§ **TASK STATEMENT**
Only the lines from the one with "(* src: internal/config/config.go 48-49" to the end of the data below should be given again, exactly as written.
====================
(* ===== verification/Config.v ===== *)
(** * The configuration

    [internal/config/config.go] and [internal/cli/config.go]: the settings in
    [~/.rallish/config.yaml], layered over the built-in defaults, and the commands [config list],
    [get], [set], [path] and [edit].  YAML is a third-party library: the two functions used of it
    are parameters, with the law that what was written is read back.

    The theorem: [config set] either fails and leaves the file alone, or from then on [config get]
    answers the new value for that key and what it answered before for every other key. *)

From S2P Require Import Prelude GoStrings Json Codec Lines Paths Ui.
From stdpp Require Import sorting.
From Stdlib Require Import Ascii String.
#[local] Open Scope string_scope.

(** ** Settings *)

(* src: internal/config/config.go 34-46 Config *)
Record Config := mkConfig { cf_DefaultPreset : string; cf_DefaultAdapter : string; cf_CodingCLI : string;
                            cf_Editor : string; cf_WaitMode : string; cf_Telemetry : string }.
#[export] Instance eta_Config : Eta Config := fun c =>
  mkConfig (cf_DefaultPreset c) (cf_DefaultAdapter c) (cf_CodingCLI c) (cf_Editor c) (cf_WaitMode c) (cf_Telemetry c).
Definition Config_zero : Config := mkConfig "" "" "" "" "" "".

(* src: internal/config/config.go 48-49 Source *)
Inductive Source : Set := SourceFile | SourceEnv | SourceDefault.
Definition source_string (s : Source) : string := match s with SourceFile => "file" | SourceEnv => "env" | SourceDefault => "default" end.

(* src: internal/config/config.go 58-64 Entry *)
Record Entry := mkEntry { en_Key : string; en_Value : string; en_Source : Source; en_Description : string }.

(* src: internal/config/config.go 66-77 Defaults *)
Definition Defaults : Config := mkConfig "solo-ralph" "claude" "claude" "" "yield" "off".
====================
§ **COMPLETED EXERCISE**
(* src: internal/config/config.go 48-49 Source *)
Inductive Source : Set := SourceFile | SourceEnv | SourceDefault.
Definition source_string (s : Source) : string := match s with SourceFile => "file" | SourceEnv => "env" | SourceDefault => "default" end.

(* src: internal/config/config.go 58-64 Entry *)
Record Entry := mkEntry { en_Key : string; en_Value : string; en_Source : Source; en_Description : string }.

(* src: internal/config/config.go 66-77 Defaults *)
Definition Defaults : Config := mkConfig "solo-ralph" "claude" "claude" "" "yield" "off".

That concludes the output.